Recommended for video generation. Returns immediately, processes in the background.

Enqueue

import requests

response = requests.post(
    "https://hub.oxen.ai/api/ai/queue",
    headers={
        "Authorization": "Bearer YOUR_API_KEY",
        "Content-Type": "application/json",
    },
    json={
        "model": "kling-video-o3-pro-reference-to-video",
        "multi_prompt": [{"prompt": "A person speaking into a microphone", "duration": 5}],
        "generate_audio": True,
        "num_generations": 2,
    },
)

generations = response.json()["generations"]
for g in generations:
    print(f"ID: {g['generation_id']}, Status: {g['status']}")

Poll

import requests

response = requests.get(
    "https://hub.oxen.ai/api/media/generations/status/YOUR_USERNAME/kling-video-o3-pro-reference-to-video",
    headers={"Authorization": "Bearer YOUR_API_KEY"},
)

status = response.json()
print(f"Remaining: {status['count']}")
When finished, the generation disappears from the list.

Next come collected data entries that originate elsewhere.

(** * PK11Signature.c: native lifecycle of JSS signature contexts

    A shallow embedding of src/org/mozilla/jss/pkcs11/PK11Signature.c.

    The native process is modelled as an explicit state: the live native
    allocations (contexts, arenas with the blocks allocated from them, proxy
    records, temporary keys, borrowed byte buffers), the managed objects the
    C code reads and writes through JNI (the [sigContext] field of the
    PK11Signature object, the pointer stored in each SigContextProxy, byte
    arrays), the pending Java exception, the NSPR per-thread error code and
    a trace of the calls made into NSS.

    The outcome of every call into NSS, NSPR or JNI that can fail is read
    from an [Oracle]; theorems quantify over all oracles, so they cover every
    execution path of the C code.

    [PR_ASSERT] aborts the process in a DEBUG build and does nothing in a
    release build; freeing or dereferencing memory that is not live is a
    crash. *)

From Stdlib Require Import List ZArith Bool Lia.
Import ListNotations.


(** ** Identifiers and native values *)

Inductive SECOidTag :=
| SEC_OID_UNKNOWN
| SEC_OID_PKCS1_RSA_PSS_SIGNATURE
| SEC_OID_OTHER (n : nat).

Inductive SigContextType := SGN_CONTEXT | VFY_CONTEXT.

Inductive Exn :=
| OUT_OF_MEMORY_ERROR
| TOKEN_EXCEPTION
| SIGNATURE_EXCEPTION
| ARRAY_INDEX_OUT_OF_BOUNDS_EXCEPTION
| NULL_POINTER_EXCEPTION.

(** A key handed to NSS: either borrowed from a managed key object, or a
    temporary key allocated in the native heap. *)
Inductive KeyRef :=
| KeyObj (k : nat)
| KeyTmp (a : nat).

(** SEC_ERROR_BAD_SIGNATURE = SEC_ERROR_BASE + 10, SEC_ERROR_BASE = -8192. *)
Definition SEC_ERROR_BAD_SIGNATURE : Z := (-8182)%Z.

(** Result of an NSS call returning a SECStatus; a failure sets the NSPR
    error code. *)
Inductive NativeStatus :=
| NOk
| NFail (code : Z).
(** A quiet world around a given outcome of [toml.load]. *)
Definition world (config : Res dict) : Env :=
  mkEnv (Ret "heads/main-0-g0000000") None config (fun _ => None) None
        (fun _ => None) (fun _ => "").

(** * The vocabulary of the properties *)

Local Open Scope list_scope.

(** ** Traces and the parts of [run] *)

(** [m] only appends to the trace, and only events accepted by [ok]. *)
Definition emits {MM A : Type} (ok : Event -> bool) (m : M MM A) : Prop :=
  forall s, exists d, trace (snd (m s)) = trace s ++ d /\ forallb ok d = true.

(** What [load_configuration] leaves behind: the configuration when it was
    parsed, and the call of [toml.load] in the trace. *)
Definition after_load {MM : Type} (env : Env) (s : State MM) : State MM :=
  match toml_load env with
  | Ret cfg => set_config cfg (record EvTomlLoad s)
  | Raise _ => record EvTomlLoad s
  end.

(** The part of [run] that follows a completed initialization sequence. *)
Definition run_modules {MM : Type} {manager : ModuleManager.Interface MM}
  : M MM unit :=
  try_finally (try_except operate fatal) shutdown.

(** ** Classes of events *)

Definition is_shutdown_entry (ev : Event) : bool :=
  match ev with
  | EvShutdown => true
  | _ => false
  end.

Definition not_shutdown_entry (ev : Event) : bool := negb (is_shutdown_entry ev).

(** Calls that reach the modules before shutdown. *)
Definition is_forward_call (ev : Event) : bool :=
  match ev with
  | EvLoadAll _ => true
  | EvMainLoop _ => true
  | EvDoAll phase _ => String.eqb phase "setup" || String.eqb phase "enable"
  | _ => false
  end.

Definition is_phase_call (ev : Event) : bool :=
  match ev with
  | EvDoAll _ _ => true
  | _ => false
  end.

Definition is_log (ev : Event) : bool :=
  match ev with
  | EvLog _ _ => true
  | _ => false
  end.

Definition is_log_at (lvl : Level) (ev : Event) : bool :=
  match ev with
  | EvLog l _ => levelno l =? levelno lvl
  | _ => false
  end.

(** What the initialization sequence may leave in the trace. *)
Definition startup_event (ev : Event) : bool :=
  match ev with
  | EvTomlLoad | EvOpenLogFile _ | EvAddHandler _ | EvNewEvents
  | EvNewManager | EvExcepthook | EvSignal _ => true
  | EvLog l _ => negb (levelno l =? 50) && negb (levelno l =? 40)
  | _ => false
  end.

(** What [shutdown] may leave in the trace. *)
Definition shutdown_event (ev : Event) : bool :=
  match ev with
  | EvShutdown => true
  | EvDoAll phase _ => String.eqb phase "disable" || String.eqb phase "teardown"
  | EvLog l _ => negb (levelno l =? 50) && negb (levelno l =? 40)
  | _ => false
  end.

Definition shutdown_entries (d : list Event) : nat :=
  length (filter is_shutdown_entry d).

(** What the part of [run] after the initialization may leave in the trace. *)
Definition operate_event (ev : Event) : bool :=
  match ev with
  | EvLoadAll _ | EvMainLoop _ => true
  | EvDoAll phase _ => String.eqb phase "setup" || String.eqb phase "enable"
  | EvLog l _ => negb (levelno l =? 50)
  | _ => false
  end.

Definition fatal_event (ev : Event) : bool := is_log_at CRITICAL ev.

Definition is_main_loop_call (ev : Event) : bool :=
  match ev with
  | EvMainLoop _ => true
  | _ => false
  end.

(** A forward call other than the operational loop raised [e]. *)
Definition initialization_raised (e : exn) (d : list Event) : Prop :=
  In (EvLoadAll (Some e)) d \/ In (EvDoAll "setup" (Some e)) d
  \/ In (EvDoAll "enable" (Some e)) d.

Definition quiet_event (ev : Event) : bool :=
  negb (is_main_loop_call ev) && negb (is_log_at CRITICAL ev)
  && negb (is_shutdown_entry ev).

(** Events of a run whose initialization sequence did not complete. *)
Definition unstarted_event (ev : Event) : bool :=
  startup_event ev || fatal_event ev || shutdown_event ev.

(** ** Handlers and log lines *)



(** What [setup_logging] may add after the console handler. *)
Definition logging_event (ev : Event) : bool :=
  match ev with
  | EvOpenLogFile _ => true
  | EvAddHandler h => match h_stream h with File _ => true | Console => false end
  | EvLog _ _ => true
  | _ => false
  end.

(** The table [dc.config.get("doorlockd", {})], when it is a table. *)
Definition doorlockd_section (cfg : dict) : option dict :=
  match dict_get cfg "doorlockd" with
  | None => Some []
  | Some (VTable kvs) => Some kvs
  | Some _ => None
  end.

(** The option [key], when set, is the name of a logging level. *)
Definition names_level (section : dict) (key : string) : Prop :=
  forall v, dict_get section key = Some v ->
            exists n l, v = VStr n /\ logging_level (upper n) = Ret l.




(** ** Deliveries to the gateways *)

(** What the two gateways can be handed: a signal, or the exception that
    escaped a thread. *)
Inductive Delivery : Type :=
| Signal (signum : Z)
| ThreadException (exc_value : exn).

Section Gateways.
Context {MM : Type} {manager : ModuleManager.Interface MM}.

(** The handler that the delivery runs. *)
Definition deliver (dl : Delivery) : M MM unit :=
  match dl with
  | Signal signum => signal_handler signum
  | ThreadException exc_value => global_exception_handler exc_value
  end.

(** An interleaving: the deliveries in the order in which the manager's
    atomic requests take effect. *)
Fixpoint deliver_all (ds : list Delivery) : M MM unit :=
  match ds with
  | [] => ret tt
  | dl :: ds' => deliver dl ;; deliver_all ds'
  end.
End Gateways.

(** The reason a manager holds: the three attributes the requests write. *)
Definition reason_of (m : SpecManager.t)
  : option string * option exn * option string :=
  (SpecManager.abort_msg m, SpecManager.abort_cause m, SpecManager.exit_msg m).

(** At most one of Abort and Exit is set. *)
Definition exclusive (m : SpecManager.t) : Prop :=
  SpecManager.abort_msg m = None \/ SpecManager.exit_msg m = None.

Definition superseded (entry : string) : bool :=
  String.prefix "superseded" entry.

(** ** Parts of the state, and calls that failed *)

(** [m] leaves the part [f] of the state as it found it, whatever its
    outcome. *)
Definition keeps {MM A X : Type} (f : State MM -> X) (m : M MM A) : Prop :=
  forall s, f (snd (m s)) = f s.

(** The two gateways as the interpreter holds them: [threading.excepthook]
    and the signals with a handler of the client. *)
Definition hooks {MM : Type} (s : State MM) : bool * list Z :=
  (excepthook s, signal_handlers s).

(** What the initialization sequence touches before it constructs the
    manager: neither [dc.module] nor a gateway. *)
Definition wiring {MM : Type} (s : State MM) : option MM * (bool * list Z) :=
  (dc_module s, hooks s).

(** What [setup_logging] publishes in its last block: the logger in [dc]
    and the level of the root logger. *)
Definition published {MM : Type} (s : State MM) : option Logger * Z :=
  (dc_logger s, root_level s).

(** A call into the manager that raised. *)
Definition call_raised (ev : Event) : bool :=
  match ev with
  | EvLoadAll (Some _) | EvDoAll _ (Some _) | EvMainLoop (Some _) => true
  | _ => false
  end.

(** No event of the class [later] follows a call that raised. *)
Fixpoint quiet_after_failure (later : Event -> bool) (d : list Event) : bool :=
  match d with
  | [] => true
  | ev :: d' =>
      (if call_raised ev then forallb (fun ev' => negb (later ev')) d' else true)
      && quiet_after_failure later d'
  end.

(** A line that reports the reason of the shutdown. *)
Definition is_reason_line (ev : Event) : bool :=
  match ev with
  | EvLog _ msg =>
      String.prefix "Shutdown due to abort: " msg
      || String.prefix "Shutdown requested: " msg
      || String.eqb msg "Normal shutdown completed"
  | _ => false
  end.

(** ** Counting what a run did *)

(** The applications of the phase [phase] among the events [d]. *)
Definition applies (phase : string) (ev : Event) : bool :=
  match ev with
  | EvDoAll p _ => String.eqb p phase
  | _ => false
  end.

Definition phase_applications (phase : string) (d : list Event) : nat :=
  length (filter (applies phase) d).

(** What the [try] block and the [except] clause of [run] may leave in the
    trace. *)
Definition before_shutdown (ev : Event) : bool :=
  startup_event ev || operate_event ev || fatal_event ev.

(** ** Concrete worlds, managers and states *)

Definition quiet_manager : ModuleManager.Interface SpecManager.t :=
  SpecManager.interface SpecManager.quiet.

Definition failing_manager (l : list (string * exn))
  : ModuleManager.Interface SpecManager.t :=
  SpecManager.interface (SpecManager.failing l).

Definition boom : exn := Exn (OtherException "RuntimeError") "reader not found".
Definition bang : exn := Exn (OtherException "RuntimeError") "reader not open".

(** The state in which [main] calls [run]: the client has been constructed. *)
Definition constructed : State SpecManager.t :=
  snd (init (world (Ret [])) process_start).

(** The same state with the root logger already bound to [dc.logger]. *)
Definition logged : State SpecManager.t := set_logger (Some RootLogger) constructed.

(** A state in which the logger and a manager exist. *)
Definition ready (sc : string -> option exn) : State SpecManager.t :=
  set_module (Some (SpecManager.fresh sc)) logged.

(** The events that lead from [s] to [s']. *)
Definition added {MM : Type} (s s' : State MM) : list Event :=
  skipn (length (trace s)) (trace s').

Definition missing_file : exn :=
  Exn FileNotFoundError "No such file or directory: 'config.ini'".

A count of 0 means all generations are complete.

Cancel

import requests

response = requests.delete(
    "https://hub.oxen.ai/api/media/generations/YOUR_USERNAME/4ef840a4-...",
    headers={"Authorization": "Bearer YOUR_API_KEY"},
)

print(response.json())

Errors

ErrorCauseFix
Cannot provide both 'prompt' and 'multi_prompt'Sent both fieldsUse one or the other
Either 'prompt' or 'multi_prompt' must be providedNeither sent, or empty arrayProvide at least one
Field requiredmulti_prompt item missing promptEvery shot needs a prompt string
duration value '2' is invalidTotal duration < 3 secondsEnsure total across shots >= 3
Total shot duration (16s) exceeds maximum allowed (15s)Total duration > 15 secondsKeep total at 15 seconds or less
Input should be '1', '2', ... or '15'Single shot > 15Keep each shot at 15 seconds or less
num_generations must be an integer between 1 and 4Invalid count (via /ai/queue)Use 1-4

Other Kling Models

ModelInputUse CaseCost/sec
kling-video-v2-6-pro-text-to-videoText onlySimple text-to-video$0.070
kling-video-v2-6-pro-image-to-videoImageAnimate a single image$0.070
kling-video-o3-pro-image-to-videoImage + textHigher quality image animation$0.224
kling-video-o3-pro-reference-to-videoImages + textReference-conditioned, multi-shot$0.224
kling-video-o3-pro-video-to-video-editVideoEdit existing video$0.336
kling-video-v3-pro-motion-controlText + image + videoCamera/motion control$0.168
The O3 Pro models produce higher quality output than v2.x but cost roughly 3x more per second.